**Material provided:**
★ ★ ★
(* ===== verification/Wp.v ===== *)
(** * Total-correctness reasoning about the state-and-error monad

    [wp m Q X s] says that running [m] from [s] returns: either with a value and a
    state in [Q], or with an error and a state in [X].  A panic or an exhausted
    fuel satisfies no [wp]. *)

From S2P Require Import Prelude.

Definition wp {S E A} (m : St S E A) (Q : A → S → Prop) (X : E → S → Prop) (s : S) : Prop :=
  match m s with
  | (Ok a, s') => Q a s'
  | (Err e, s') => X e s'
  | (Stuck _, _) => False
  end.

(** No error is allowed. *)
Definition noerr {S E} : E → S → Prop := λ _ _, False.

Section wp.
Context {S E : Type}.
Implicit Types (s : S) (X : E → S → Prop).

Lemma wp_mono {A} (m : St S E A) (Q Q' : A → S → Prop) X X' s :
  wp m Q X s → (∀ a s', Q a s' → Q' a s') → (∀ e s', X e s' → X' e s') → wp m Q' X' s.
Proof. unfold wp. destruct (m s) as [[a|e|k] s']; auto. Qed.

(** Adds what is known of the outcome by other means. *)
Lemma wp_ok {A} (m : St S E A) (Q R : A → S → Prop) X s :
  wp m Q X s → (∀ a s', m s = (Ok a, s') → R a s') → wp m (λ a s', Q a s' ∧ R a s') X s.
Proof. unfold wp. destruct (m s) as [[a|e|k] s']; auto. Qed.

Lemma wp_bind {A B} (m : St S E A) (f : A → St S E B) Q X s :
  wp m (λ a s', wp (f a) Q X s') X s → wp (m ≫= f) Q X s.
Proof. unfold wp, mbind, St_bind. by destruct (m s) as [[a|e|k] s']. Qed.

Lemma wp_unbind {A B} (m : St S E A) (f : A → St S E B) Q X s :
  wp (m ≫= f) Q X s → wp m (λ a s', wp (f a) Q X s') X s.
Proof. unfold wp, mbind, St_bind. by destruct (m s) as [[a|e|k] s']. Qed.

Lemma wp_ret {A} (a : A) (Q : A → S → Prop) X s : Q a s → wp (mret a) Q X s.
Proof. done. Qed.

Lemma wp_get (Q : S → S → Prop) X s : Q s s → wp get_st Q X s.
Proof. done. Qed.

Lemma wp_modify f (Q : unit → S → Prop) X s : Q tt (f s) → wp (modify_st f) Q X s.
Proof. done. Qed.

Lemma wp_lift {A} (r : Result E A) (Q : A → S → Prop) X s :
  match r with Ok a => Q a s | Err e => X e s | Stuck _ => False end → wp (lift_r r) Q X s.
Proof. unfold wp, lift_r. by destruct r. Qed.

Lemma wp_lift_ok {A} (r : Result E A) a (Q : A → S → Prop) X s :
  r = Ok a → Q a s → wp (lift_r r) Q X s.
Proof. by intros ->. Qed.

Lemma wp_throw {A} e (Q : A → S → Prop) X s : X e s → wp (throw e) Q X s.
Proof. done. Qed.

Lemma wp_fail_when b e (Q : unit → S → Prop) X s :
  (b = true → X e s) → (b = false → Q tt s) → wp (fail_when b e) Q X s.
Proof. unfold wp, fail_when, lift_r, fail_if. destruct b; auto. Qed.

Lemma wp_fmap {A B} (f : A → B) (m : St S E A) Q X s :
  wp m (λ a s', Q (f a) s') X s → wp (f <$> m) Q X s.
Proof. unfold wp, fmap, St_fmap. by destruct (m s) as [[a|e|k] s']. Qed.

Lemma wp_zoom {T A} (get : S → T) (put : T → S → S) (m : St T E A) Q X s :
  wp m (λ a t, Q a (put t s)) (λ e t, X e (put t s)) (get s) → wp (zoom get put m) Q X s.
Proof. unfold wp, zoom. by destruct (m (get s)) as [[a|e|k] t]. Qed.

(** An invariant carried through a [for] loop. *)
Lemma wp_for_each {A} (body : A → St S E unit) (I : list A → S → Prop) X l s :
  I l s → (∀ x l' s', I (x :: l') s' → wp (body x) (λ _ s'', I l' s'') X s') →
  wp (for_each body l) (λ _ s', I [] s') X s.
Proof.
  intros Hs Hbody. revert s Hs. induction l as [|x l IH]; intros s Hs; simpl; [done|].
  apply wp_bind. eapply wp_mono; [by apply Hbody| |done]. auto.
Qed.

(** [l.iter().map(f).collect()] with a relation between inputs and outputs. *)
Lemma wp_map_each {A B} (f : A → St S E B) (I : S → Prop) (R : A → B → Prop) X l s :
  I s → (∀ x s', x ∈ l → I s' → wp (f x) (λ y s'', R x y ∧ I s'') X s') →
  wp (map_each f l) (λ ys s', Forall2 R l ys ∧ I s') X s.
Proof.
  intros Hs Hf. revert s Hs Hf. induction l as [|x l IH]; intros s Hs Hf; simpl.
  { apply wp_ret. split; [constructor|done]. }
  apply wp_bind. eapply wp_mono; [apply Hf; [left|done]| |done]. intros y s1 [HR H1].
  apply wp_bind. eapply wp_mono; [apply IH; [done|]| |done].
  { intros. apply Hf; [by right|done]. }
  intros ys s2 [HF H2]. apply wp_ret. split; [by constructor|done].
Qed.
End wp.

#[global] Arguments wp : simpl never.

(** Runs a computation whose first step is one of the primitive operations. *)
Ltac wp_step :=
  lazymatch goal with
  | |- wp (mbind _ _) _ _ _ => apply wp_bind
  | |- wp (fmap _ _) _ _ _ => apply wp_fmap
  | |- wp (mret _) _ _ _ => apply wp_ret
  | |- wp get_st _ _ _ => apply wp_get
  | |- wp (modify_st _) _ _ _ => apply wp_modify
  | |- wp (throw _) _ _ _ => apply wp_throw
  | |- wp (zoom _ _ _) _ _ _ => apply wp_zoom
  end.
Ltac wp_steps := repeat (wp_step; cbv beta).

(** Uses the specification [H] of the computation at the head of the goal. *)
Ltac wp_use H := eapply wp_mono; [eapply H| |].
★ ★ ★
**What this task involves:** Transcribe the entire listing above.

**Exercise response:**
(* ===== verification/Wp.v ===== *)
(** * Total-correctness reasoning about the state-and-error monad

    [wp m Q X s] says that running [m] from [s] returns: either with a value and a
    state in [Q], or with an error and a state in [X].  A panic or an exhausted
    fuel satisfies no [wp]. *)

From S2P Require Import Prelude.

Definition wp {S E A} (m : St S E A) (Q : A → S → Prop) (X : E → S → Prop) (s : S) : Prop :=
  match m s with
  | (Ok a, s') => Q a s'
  | (Err e, s') => X e s'
  | (Stuck _, _) => False
  end.

(** No error is allowed. *)
Definition noerr {S E} : E → S → Prop := λ _ _, False.

Section wp.
Context {S E : Type}.
Implicit Types (s : S) (X : E → S → Prop).

Lemma wp_mono {A} (m : St S E A) (Q Q' : A → S → Prop) X X' s :
  wp m Q X s → (∀ a s', Q a s' → Q' a s') → (∀ e s', X e s' → X' e s') → wp m Q' X' s.
Proof. unfold wp. destruct (m s) as [[a|e|k] s']; auto. Qed.

(** Adds what is known of the outcome by other means. *)
Lemma wp_ok {A} (m : St S E A) (Q R : A → S → Prop) X s :
  wp m Q X s → (∀ a s', m s = (Ok a, s') → R a s') → wp m (λ a s', Q a s' ∧ R a s') X s.
Proof. unfold wp. destruct (m s) as [[a|e|k] s']; auto. Qed.

Lemma wp_bind {A B} (m : St S E A) (f : A → St S E B) Q X s :
  wp m (λ a s', wp (f a) Q X s') X s → wp (m ≫= f) Q X s.
Proof. unfold wp, mbind, St_bind. by destruct (m s) as [[a|e|k] s']. Qed.

Lemma wp_unbind {A B} (m : St S E A) (f : A → St S E B) Q X s :
  wp (m ≫= f) Q X s → wp m (λ a s', wp (f a) Q X s') X s.
Proof. unfold wp, mbind, St_bind. by destruct (m s) as [[a|e|k] s']. Qed.

Lemma wp_ret {A} (a : A) (Q : A → S → Prop) X s : Q a s → wp (mret a) Q X s.
Proof. done. Qed.

Lemma wp_get (Q : S → S → Prop) X s : Q s s → wp get_st Q X s.
Proof. done. Qed.

Lemma wp_modify f (Q : unit → S → Prop) X s : Q tt (f s) → wp (modify_st f) Q X s.
Proof. done. Qed.

Lemma wp_lift {A} (r : Result E A) (Q : A → S → Prop) X s :
  match r with Ok a => Q a s | Err e => X e s | Stuck _ => False end → wp (lift_r r) Q X s.
Proof. unfold wp, lift_r. by destruct r. Qed.

Lemma wp_lift_ok {A} (r : Result E A) a (Q : A → S → Prop) X s :
  r = Ok a → Q a s → wp (lift_r r) Q X s.
Proof. by intros ->. Qed.

Lemma wp_throw {A} e (Q : A → S → Prop) X s : X e s → wp (throw e) Q X s.
Proof. done. Qed.

Lemma wp_fail_when b e (Q : unit → S → Prop) X s :
  (b = true → X e s) → (b = false → Q tt s) → wp (fail_when b e) Q X s.
Proof. unfold wp, fail_when, lift_r, fail_if. destruct b; auto. Qed.

Lemma wp_fmap {A B} (f : A → B) (m : St S E A) Q X s :
  wp m (λ a s', Q (f a) s') X s → wp (f <$> m) Q X s.
Proof. unfold wp, fmap, St_fmap. by destruct (m s) as [[a|e|k] s']. Qed.

Lemma wp_zoom {T A} (get : S → T) (put : T → S → S) (m : St T E A) Q X s :
  wp m (λ a t, Q a (put t s)) (λ e t, X e (put t s)) (get s) → wp (zoom get put m) Q X s.
Proof. unfold wp, zoom. by destruct (m (get s)) as [[a|e|k] t]. Qed.

(** An invariant carried through a [for] loop. *)
Lemma wp_for_each {A} (body : A → St S E unit) (I : list A → S → Prop) X l s :
  I l s → (∀ x l' s', I (x :: l') s' → wp (body x) (λ _ s'', I l' s'') X s') →
  wp (for_each body l) (λ _ s', I [] s') X s.
Proof.
  intros Hs Hbody. revert s Hs. induction l as [|x l IH]; intros s Hs; simpl; [done|].
  apply wp_bind. eapply wp_mono; [by apply Hbody| |done]. auto.
Qed.

(** [l.iter().map(f).collect()] with a relation between inputs and outputs. *)
Lemma wp_map_each {A B} (f : A → St S E B) (I : S → Prop) (R : A → B → Prop) X l s :
  I s → (∀ x s', x ∈ l → I s' → wp (f x) (λ y s'', R x y ∧ I s'') X s') →
  wp (map_each f l) (λ ys s', Forall2 R l ys ∧ I s') X s.
Proof.
  intros Hs Hf. revert s Hs Hf. induction l as [|x l IH]; intros s Hs Hf; simpl.
  { apply wp_ret. split; [constructor|done]. }
  apply wp_bind. eapply wp_mono; [apply Hf; [left|done]| |done]. intros y s1 [HR H1].
  apply wp_bind. eapply wp_mono; [apply IH; [done|]| |done].
  { intros. apply Hf; [by right|done]. }
  intros ys s2 [HF H2]. apply wp_ret. split; [by constructor|done].
Qed.
End wp.

#[global] Arguments wp : simpl never.

(** Runs a computation whose first step is one of the primitive operations. *)
Ltac wp_step :=
  lazymatch goal with
  | |- wp (mbind _ _) _ _ _ => apply wp_bind
  | |- wp (fmap _ _) _ _ _ => apply wp_fmap
  | |- wp (mret _) _ _ _ => apply wp_ret
  | |- wp get_st _ _ _ => apply wp_get
  | |- wp (modify_st _) _ _ _ => apply wp_modify
  | |- wp (throw _) _ _ _ => apply wp_throw
  | |- wp (zoom _ _ _) _ _ _ => apply wp_zoom
  end.
Ltac wp_steps := repeat (wp_step; cbv beta).

(** Uses the specification [H] of the computation at the head of the goal. *)
Ltac wp_use H := eapply wp_mono; [eapply H| |].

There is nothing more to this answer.